--- Data for processing ---

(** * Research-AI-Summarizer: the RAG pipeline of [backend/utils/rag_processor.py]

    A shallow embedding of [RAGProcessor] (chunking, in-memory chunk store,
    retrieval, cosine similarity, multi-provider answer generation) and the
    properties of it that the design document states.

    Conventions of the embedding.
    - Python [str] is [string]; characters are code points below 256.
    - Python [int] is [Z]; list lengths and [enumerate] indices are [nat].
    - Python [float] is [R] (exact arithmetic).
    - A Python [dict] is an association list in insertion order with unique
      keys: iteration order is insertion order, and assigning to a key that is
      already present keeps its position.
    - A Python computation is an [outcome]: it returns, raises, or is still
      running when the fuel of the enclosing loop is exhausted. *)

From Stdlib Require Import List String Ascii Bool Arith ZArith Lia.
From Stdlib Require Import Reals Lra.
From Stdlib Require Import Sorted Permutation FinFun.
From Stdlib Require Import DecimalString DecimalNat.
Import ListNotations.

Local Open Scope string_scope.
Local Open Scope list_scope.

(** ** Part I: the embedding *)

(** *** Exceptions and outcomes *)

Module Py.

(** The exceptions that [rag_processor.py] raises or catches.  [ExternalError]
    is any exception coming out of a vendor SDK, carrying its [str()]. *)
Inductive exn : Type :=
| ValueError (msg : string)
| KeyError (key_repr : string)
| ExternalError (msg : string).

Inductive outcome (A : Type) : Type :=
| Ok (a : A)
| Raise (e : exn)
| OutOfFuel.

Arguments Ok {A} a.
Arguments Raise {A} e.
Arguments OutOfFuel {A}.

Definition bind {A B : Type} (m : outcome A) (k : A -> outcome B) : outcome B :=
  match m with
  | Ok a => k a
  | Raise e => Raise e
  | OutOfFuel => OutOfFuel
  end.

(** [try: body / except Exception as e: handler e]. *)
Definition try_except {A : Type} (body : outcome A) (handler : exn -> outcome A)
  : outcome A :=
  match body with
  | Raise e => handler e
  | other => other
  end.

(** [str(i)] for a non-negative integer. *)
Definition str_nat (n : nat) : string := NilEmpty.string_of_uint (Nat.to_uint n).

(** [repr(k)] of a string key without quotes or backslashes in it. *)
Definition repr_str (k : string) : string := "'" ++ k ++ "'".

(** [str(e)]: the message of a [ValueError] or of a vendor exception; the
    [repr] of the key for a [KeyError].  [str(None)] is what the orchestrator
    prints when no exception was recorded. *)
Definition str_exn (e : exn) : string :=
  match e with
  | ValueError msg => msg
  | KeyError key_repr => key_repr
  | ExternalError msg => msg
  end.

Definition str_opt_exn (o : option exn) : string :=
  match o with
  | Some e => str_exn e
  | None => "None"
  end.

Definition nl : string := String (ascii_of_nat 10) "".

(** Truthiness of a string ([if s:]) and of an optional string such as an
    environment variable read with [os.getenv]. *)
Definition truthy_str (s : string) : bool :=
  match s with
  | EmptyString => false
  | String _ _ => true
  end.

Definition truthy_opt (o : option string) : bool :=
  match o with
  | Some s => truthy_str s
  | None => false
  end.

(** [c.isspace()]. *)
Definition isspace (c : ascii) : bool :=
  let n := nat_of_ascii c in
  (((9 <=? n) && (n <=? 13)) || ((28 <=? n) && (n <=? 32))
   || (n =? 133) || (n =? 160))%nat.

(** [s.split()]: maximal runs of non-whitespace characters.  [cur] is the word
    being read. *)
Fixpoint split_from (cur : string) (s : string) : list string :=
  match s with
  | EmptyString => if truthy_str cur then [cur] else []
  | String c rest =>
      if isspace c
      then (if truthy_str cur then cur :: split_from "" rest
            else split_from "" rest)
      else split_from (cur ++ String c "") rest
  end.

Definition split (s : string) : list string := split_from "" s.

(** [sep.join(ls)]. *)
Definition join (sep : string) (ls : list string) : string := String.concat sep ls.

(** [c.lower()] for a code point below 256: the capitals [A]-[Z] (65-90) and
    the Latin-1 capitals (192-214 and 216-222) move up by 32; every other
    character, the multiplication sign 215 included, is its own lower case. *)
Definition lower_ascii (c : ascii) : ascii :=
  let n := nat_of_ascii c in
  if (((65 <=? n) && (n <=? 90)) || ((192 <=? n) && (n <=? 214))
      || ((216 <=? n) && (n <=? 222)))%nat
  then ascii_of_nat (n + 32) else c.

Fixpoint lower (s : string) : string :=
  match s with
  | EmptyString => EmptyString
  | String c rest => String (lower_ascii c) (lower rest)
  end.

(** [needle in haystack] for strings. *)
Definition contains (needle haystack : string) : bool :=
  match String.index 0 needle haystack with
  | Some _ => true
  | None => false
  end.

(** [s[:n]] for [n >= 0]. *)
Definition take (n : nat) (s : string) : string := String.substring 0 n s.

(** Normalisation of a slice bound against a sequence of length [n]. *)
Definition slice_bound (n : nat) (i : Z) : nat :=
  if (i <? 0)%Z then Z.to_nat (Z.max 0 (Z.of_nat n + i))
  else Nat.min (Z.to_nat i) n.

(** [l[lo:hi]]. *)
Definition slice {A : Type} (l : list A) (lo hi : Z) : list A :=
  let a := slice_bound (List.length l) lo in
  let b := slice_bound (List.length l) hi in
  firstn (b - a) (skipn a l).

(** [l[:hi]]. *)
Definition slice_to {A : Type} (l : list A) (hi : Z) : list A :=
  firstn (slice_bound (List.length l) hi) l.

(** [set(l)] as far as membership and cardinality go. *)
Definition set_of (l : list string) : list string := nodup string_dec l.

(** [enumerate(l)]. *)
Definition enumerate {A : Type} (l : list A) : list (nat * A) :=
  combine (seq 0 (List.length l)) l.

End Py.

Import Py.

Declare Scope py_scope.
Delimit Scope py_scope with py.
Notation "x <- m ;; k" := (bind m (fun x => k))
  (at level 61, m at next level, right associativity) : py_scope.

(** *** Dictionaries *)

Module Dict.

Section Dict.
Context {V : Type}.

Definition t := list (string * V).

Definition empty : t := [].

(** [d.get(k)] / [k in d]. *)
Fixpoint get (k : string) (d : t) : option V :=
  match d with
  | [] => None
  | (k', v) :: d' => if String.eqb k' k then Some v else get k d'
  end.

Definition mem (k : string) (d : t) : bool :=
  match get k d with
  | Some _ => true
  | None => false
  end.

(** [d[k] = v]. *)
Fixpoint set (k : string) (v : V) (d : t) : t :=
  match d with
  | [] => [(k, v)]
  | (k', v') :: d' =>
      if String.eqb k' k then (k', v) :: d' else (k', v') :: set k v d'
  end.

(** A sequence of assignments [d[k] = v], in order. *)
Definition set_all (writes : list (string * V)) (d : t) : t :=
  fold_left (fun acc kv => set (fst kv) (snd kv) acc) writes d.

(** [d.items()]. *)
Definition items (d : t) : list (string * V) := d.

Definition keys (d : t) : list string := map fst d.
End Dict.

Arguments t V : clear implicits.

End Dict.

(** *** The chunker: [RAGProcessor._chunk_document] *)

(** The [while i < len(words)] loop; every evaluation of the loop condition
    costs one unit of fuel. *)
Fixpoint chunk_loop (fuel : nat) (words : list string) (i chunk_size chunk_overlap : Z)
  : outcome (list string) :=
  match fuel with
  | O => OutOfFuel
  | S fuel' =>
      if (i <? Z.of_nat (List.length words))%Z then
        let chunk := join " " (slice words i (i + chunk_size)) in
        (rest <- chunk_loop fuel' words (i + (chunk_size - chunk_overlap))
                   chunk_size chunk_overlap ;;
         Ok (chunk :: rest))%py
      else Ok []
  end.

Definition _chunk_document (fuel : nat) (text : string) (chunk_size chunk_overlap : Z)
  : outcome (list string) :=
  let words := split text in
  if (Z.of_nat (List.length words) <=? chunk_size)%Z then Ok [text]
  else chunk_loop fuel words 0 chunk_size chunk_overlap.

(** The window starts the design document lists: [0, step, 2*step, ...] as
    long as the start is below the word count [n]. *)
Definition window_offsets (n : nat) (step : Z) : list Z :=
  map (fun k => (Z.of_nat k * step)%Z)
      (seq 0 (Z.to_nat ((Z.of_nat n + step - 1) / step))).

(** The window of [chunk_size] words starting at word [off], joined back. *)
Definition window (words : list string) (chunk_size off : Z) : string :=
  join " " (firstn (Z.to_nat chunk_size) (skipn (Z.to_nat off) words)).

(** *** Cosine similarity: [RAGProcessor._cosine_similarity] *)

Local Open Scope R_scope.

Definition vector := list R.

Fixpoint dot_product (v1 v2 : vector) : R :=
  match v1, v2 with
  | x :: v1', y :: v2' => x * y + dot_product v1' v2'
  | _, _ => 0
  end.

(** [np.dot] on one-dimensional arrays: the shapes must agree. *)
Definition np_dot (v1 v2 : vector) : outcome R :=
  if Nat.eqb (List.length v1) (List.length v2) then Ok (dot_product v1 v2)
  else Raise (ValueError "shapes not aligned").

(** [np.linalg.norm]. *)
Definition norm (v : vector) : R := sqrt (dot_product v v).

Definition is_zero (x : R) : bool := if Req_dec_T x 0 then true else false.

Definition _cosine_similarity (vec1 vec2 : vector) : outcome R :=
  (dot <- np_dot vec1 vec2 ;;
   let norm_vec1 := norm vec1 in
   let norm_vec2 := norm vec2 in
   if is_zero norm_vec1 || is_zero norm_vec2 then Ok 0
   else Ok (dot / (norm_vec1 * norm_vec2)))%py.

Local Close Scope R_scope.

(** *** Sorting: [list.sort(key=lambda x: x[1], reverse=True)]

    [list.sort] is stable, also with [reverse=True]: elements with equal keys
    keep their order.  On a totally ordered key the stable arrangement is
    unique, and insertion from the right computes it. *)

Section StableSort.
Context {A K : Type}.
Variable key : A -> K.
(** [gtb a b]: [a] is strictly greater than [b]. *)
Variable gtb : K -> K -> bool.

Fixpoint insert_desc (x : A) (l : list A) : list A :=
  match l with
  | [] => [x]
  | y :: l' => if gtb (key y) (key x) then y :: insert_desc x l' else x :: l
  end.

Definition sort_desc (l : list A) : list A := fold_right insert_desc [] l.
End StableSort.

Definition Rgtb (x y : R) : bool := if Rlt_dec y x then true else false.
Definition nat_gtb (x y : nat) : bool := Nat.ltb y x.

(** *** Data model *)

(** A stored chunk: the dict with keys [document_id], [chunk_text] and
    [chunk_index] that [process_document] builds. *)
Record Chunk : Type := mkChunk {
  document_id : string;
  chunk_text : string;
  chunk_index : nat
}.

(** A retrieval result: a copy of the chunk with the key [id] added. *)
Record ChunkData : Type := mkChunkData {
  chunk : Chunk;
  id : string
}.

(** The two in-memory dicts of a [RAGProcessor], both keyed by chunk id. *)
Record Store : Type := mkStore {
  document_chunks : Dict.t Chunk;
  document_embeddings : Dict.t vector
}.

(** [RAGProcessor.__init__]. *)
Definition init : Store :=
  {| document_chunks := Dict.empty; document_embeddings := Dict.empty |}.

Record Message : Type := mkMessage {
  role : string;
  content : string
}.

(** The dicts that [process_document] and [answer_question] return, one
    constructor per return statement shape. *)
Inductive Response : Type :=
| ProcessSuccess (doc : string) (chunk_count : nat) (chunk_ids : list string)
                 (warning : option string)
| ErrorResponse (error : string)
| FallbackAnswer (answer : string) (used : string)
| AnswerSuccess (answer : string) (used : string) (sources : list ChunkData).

---
--- Data for processing ---

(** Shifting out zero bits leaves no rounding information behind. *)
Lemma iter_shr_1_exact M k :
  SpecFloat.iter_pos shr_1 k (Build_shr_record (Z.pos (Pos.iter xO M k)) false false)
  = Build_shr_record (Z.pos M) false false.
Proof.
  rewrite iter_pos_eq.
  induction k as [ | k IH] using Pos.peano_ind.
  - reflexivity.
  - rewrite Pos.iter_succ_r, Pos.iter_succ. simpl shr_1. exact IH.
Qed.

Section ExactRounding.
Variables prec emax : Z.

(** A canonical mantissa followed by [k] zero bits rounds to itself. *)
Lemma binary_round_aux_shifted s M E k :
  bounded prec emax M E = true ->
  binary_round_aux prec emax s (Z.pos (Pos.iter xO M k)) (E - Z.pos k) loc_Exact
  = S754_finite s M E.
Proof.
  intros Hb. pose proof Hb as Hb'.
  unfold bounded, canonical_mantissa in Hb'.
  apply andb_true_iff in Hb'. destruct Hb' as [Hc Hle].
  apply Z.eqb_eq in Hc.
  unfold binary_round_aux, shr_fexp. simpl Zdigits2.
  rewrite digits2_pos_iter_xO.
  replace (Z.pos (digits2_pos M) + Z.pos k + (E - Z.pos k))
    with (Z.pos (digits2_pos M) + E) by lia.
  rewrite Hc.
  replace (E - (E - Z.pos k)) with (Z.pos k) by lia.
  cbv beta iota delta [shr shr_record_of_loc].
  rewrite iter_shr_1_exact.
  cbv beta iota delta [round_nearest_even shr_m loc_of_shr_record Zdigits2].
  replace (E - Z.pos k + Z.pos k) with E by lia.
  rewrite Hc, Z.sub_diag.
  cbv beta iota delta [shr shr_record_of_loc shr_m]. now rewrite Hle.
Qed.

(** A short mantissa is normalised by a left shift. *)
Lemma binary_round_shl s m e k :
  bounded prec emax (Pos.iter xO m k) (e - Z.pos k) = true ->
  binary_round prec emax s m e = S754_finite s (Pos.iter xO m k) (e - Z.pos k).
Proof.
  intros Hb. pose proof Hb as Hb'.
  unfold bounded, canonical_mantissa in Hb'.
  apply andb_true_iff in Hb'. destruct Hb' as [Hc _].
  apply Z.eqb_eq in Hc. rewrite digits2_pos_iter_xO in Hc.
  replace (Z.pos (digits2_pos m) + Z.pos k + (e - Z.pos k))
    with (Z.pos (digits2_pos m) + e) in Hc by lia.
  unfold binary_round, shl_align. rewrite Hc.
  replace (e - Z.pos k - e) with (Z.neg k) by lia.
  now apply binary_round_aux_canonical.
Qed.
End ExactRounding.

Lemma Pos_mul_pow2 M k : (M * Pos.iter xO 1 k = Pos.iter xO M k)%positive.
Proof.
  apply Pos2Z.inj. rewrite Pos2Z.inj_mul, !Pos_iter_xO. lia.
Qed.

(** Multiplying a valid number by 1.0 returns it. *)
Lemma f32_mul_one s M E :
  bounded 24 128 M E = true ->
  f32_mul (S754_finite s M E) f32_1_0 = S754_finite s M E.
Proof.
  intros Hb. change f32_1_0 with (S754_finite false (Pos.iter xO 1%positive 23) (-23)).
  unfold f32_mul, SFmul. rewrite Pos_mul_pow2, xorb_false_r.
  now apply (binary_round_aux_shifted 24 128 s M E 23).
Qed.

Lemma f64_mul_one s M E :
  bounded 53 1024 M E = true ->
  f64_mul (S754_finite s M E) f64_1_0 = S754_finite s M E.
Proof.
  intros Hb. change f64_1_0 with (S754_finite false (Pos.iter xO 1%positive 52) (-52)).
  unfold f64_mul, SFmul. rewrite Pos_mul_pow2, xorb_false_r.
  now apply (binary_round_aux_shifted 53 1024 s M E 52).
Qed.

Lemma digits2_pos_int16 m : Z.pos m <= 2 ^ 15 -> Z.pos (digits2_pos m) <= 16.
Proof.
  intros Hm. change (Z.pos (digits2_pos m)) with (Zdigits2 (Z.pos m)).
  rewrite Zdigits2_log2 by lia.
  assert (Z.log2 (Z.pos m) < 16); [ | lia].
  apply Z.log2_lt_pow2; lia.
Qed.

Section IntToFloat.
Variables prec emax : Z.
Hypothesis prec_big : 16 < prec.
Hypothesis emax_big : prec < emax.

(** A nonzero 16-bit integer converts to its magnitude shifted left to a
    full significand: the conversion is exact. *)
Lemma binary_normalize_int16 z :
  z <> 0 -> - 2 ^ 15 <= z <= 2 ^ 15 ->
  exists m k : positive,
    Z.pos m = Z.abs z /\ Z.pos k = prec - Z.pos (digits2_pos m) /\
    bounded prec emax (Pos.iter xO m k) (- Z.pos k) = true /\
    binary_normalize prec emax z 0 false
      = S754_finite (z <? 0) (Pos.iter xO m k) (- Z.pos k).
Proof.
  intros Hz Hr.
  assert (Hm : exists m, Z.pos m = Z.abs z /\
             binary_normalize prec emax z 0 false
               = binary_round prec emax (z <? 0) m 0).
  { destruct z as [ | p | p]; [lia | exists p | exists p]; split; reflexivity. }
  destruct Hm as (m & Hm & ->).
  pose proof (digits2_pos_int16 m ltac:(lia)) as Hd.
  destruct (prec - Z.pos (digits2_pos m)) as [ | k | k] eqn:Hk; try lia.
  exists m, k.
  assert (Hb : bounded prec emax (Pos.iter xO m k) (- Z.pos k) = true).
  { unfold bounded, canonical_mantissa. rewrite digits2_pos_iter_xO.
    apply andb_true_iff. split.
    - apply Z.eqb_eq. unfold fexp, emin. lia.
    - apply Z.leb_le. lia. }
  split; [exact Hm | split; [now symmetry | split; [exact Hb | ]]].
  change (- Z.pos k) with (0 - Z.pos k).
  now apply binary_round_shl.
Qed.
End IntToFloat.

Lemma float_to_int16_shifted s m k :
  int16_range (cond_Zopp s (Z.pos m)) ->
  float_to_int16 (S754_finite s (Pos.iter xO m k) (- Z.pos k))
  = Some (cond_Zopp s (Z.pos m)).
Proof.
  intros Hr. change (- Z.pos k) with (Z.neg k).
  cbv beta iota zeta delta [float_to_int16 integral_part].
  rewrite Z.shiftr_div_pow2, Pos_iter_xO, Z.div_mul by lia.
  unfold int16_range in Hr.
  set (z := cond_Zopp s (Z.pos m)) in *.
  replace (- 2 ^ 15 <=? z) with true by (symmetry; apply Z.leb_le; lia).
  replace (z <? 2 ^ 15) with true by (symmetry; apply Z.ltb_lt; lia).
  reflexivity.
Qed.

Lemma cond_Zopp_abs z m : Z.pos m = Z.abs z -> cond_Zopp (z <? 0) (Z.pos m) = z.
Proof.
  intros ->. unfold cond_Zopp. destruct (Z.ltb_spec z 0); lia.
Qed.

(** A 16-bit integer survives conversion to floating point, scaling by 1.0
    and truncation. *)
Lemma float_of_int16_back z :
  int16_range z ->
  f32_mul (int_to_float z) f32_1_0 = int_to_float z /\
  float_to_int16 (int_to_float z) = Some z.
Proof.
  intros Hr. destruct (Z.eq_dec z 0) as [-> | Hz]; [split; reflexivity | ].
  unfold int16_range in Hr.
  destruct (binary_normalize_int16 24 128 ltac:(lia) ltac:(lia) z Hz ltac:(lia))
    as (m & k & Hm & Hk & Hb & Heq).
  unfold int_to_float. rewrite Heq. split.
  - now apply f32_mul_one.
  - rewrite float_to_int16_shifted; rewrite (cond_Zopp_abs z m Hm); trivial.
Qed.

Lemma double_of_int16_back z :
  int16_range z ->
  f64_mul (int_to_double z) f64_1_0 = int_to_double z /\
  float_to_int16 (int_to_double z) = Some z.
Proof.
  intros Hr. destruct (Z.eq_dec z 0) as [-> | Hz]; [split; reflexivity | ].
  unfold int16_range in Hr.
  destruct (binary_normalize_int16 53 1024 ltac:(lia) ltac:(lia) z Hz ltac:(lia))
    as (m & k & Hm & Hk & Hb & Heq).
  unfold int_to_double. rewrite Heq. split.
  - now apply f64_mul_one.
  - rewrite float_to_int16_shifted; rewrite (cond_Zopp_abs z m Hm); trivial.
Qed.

---

Exercise
Beginning with the line holding "(m : outcome" and ending with the line holding "key_repr => key_repr", write out the stretch of material above exactly; add no further lines.

Solution
Definition bind {A B : Type} (m : outcome A) (k : A -> outcome B) : outcome B :=
  match m with
  | Ok a => k a
  | Raise e => Raise e
  | OutOfFuel => OutOfFuel
  end.

(** [try: body / except Exception as e: handler e]. *)
Definition try_except {A : Type} (body : outcome A) (handler : exn -> outcome A)
  : outcome A :=
  match body with
  | Raise e => handler e
  | other => other
  end.

(** [str(i)] for a non-negative integer. *)
Definition str_nat (n : nat) : string := NilEmpty.string_of_uint (Nat.to_uint n).

(** [repr(k)] of a string key without quotes or backslashes in it. *)
Definition repr_str (k : string) : string := "'" ++ k ++ "'".

(** [str(e)]: the message of a [ValueError] or of a vendor exception; the
    [repr] of the key for a [KeyError].  [str(None)] is what the orchestrator
    prints when no exception was recorded. *)
Definition str_exn (e : exn) : string :=
  match e with
  | ValueError msg => msg
  | KeyError key_repr => key_repr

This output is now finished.